IN THE COURT OF APPEALS OF IOWA
No. 20-1740
Filed November 3, 2021
IN RE THE MARRIAGE OF JENNIFER L. SCHILTZ
AND DARWIN M. SCHILTZ
Upon the Petition of
JENNIFER L. SCHILTZ,
Petitioner-Appellee,
And Concerning
DARWIN M. SCHILTZ,
Respondent-Appellant.
________________________________________________________________
Appeal from the Iowa District Court for Clay County, David A. Lester, Judge.
Darwin Schiltz appeals an order modifying his stipulated dissolution decree.
AFFIRMED.
Angela H. Kayl, Sioux City, for appellant.
Scot L. Bauermeister of Fitzgibbons Law Firm, L.L.C., Estherville, for
appellee.
Considered by Mullins, P.J., and May and Ahlers, JJ.
2
MAY, Judge.
The district court modified Darwin and Jennifer Schiltz’s dissolution decree.
Darwin appeals.

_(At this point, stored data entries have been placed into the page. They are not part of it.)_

(** copyout() writes the bytes, or meets a page that is not the user's. *)
Lemma copyout_builds fuel : forall k l d g im va buf, building k l d g im -> 0 <= va < 2 ^ 32 ->
  match copyout_list_loop fuel d va buf k with
  | Ret r k' => exists im', building k' l d g im' /\
      ((r = 0 /\ im' = write im va buf /\ user_range im g va (Z.of_nat (length buf))) \/
       (r = -1 /\ ~ user_range im g va (Z.of_nat (length buf))))
  | Stop _ _ => ~ user_range im g va (Z.of_nat (length buf)) \/ PGSIZE * Z.of_nat fuel < va mod PGSIZE + Z.of_nat (length buf)
  end.
Proof.
  induction fuel as [|fuel IH]; intros k l d g im va buf B Hva; destruct buf as [|b buf].
  1, 3: exists im; split; [exact B|]; left; split_and!; [reflexivity | destruct im; reflexivity | intros x Hx; cbn in Hx; lia].
  - right. cbn [length]. pose proof (Z.mod_pos_bound va PGSIZE eq_refl). lia.
  - set (bs := b :: buf). change (copyout_list_loop (S fuel) d va bs) with (
      let va0 := PGROUNDDOWN va in let! pa0 := uva2ka d va0 in
      if pa0 =? 0 then ret (-1) else
      let len := Z.of_nat (length bs) in let n := PGSIZE - (va - va0) in let n := if len <? n then len else n in
      on_mem (fun m => put_bytes m (pa0 + (va - va0)) (take (Z.to_nat n) bs)) ;!
      copyout_list_loop fuel d (u32 (va0 + PGSIZE)) (drop (Z.to_nat n) bs)).
    cbv zeta. set (len := Z.of_nat (length bs)). assert (0 < len) as Hlen by (unfold len, bs; cbn; lia).
    pose proof (PGROUNDDOWN_eq va Hva) as E0. set (va0 := PGROUNDDOWN va) in *.
    assert (va0 mod PGSIZE = 0 /\ va0 <= va < va0 + PGSIZE /\ 0 <= va0) as (Hm & Hv & Hv0)
      by (rewrite E0; split; [apply Z_mod_mult | unfold PGSIZE; Z.div_mod_to_equations; lia]).
    destruct (uva2ka_builds k l d g im B va0 ltac:(lia) Hm) as [[Hup (e & Ee & Eu & Hnz)]|[Hup Hu]].
    2:{ assert (~ user_range im g va len) as Hno by (intros Hr; apply Hup; apply (Hr va); lia).
        destruct Hu as [Eu|(w & s & Es)].
        - rewrite (bind_eq _ _ _ _ _ Eu). cbn. exists im. auto.
        - rewrite (bind_stop _ _ _ _ _ Es). auto. }
    rewrite (bind_eq _ _ _ _ _ Eu), (proj2 (Z.eqb_neq _ _) Hnz).
    set (n := if len <? _ then _ else _).
    assert (n = Z.min len (PGSIZE - (va - va0))) as Hn by (unfold n; destruct (Z.ltb_spec len (PGSIZE - (va - va0))); lia).
    assert (Z.of_nat (length (take (Z.to_nat n) bs)) = n) as Htake by (rewrite length_take; unfold len in *; lia).
    pose proof Hup as (Hup1 & Hup2 & Hup3).
    pose proof (building_write k l d g im B va0 e (va - va0) (take (Z.to_nat n) bs) ltac:(split; assumption) Ee ltac:(lia) ltac:(lia)) as B1.
    unfold on_mem. rewrite bind_modify. set (k1 := k <| km_mem ::= _ |>) in *.
    replace (va0 + (va - va0)) with va in B1 by lia.
    assert (u32 (va0 + PGSIZE) = va0 + PGSIZE) as -> by (apply u32_small; unfold PGSIZE, KERNBASE in *; lia).
    assert (write (write im va (take (Z.to_nat n) bs)) (va0 + PGSIZE) (drop (Z.to_nat n) bs) = write im va bs) as Ew.
    { unfold write. cbn [im_size im_mem]. f_equal. destruct (Z.lt_ge_cases len (PGSIZE - (va - va0))) as [Hl|Hl].
      - rewrite drop_ge, take_ge by (unfold len in *; lia). reflexivity.
      - rewrite <- (take_drop (Z.to_nat n) bs) at 3. rewrite put_bytes_app, Htake. f_equal. lia. }
    specialize (IH k1 l d g _ (va0 + PGSIZE) (drop (Z.to_nat n) bs) B1 ltac:(unfold PGSIZE, KERNBASE in *; lia)).
    rewrite length_drop in IH. fold len.
    assert (Z.of_nat (length bs - Z.to_nat n) = len - n) as El by (unfold len in *; lia). rewrite El in IH.
    assert (user_range (write im va (take (Z.to_nat n) bs)) g (va0 + PGSIZE) (len - n) <-> user_range im g va len) as Hiff.
    { split; intros Hr x Hx.
      - destruct (Z.lt_ge_cases x (va0 + PGSIZE)) as [Hx0|Hx0]; [|apply Hr; lia].
        assert (PGROUNDDOWN x = va0) as ->; [|exact Hup]. rewrite PGROUNDDOWN_eq, E0 by (unfold PGSIZE, KERNBASE in *; lia).
        unfold PGSIZE in *. Z.div_mod_to_equations. lia.
      - apply Hr. lia. }
    destruct (copyout_list_loop fuel d (va0 + PGSIZE) (drop (Z.to_nat n) bs) k1) as [r k'|w s].
    + destruct IH as (im' & B' & Hc). exists im'. split; [exact B'|]. rewrite Ew, Hiff in Hc. exact Hc.
    + destruct IH as [IH|IH]; [left; rewrite <- Hiff; exact IH | right].
      assert ((va0 + PGSIZE) mod PGSIZE = 0) as Em by (rewrite <- Hm; exact (Z_mod_plus_full va0 1 PGSIZE)).
      rewrite Em in IH. clear - IH Hv Hm Hn. assert (va mod PGSIZE = va - va0) as -> by (unfold PGSIZE in *; Z.div_mod_to_equations; lia).
      unfold PGSIZE in *. lia.
Qed.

We affirm.
I. Background Facts
Jennifer and Darwin have three children. In 2017, they divorced. They
resolved all issues through a written stipulation. With respect to the children, they
agreed to joint legal custody; Jennifer would have physical care; and Darwin would
have visitation every other weekend, two weeks during the summer, and certain
holidays. And they agreed Darwin’s monthly child-support obligation would be
$1000. The court’s dissolution decree approved and adopted all of these terms.
In February 2018, Jennifer petitioned to modify support because Darwin’s
salary had increased. In April 2019, the court entered a modification decree setting
Darwin’s monthly child-support obligation at $1633.62.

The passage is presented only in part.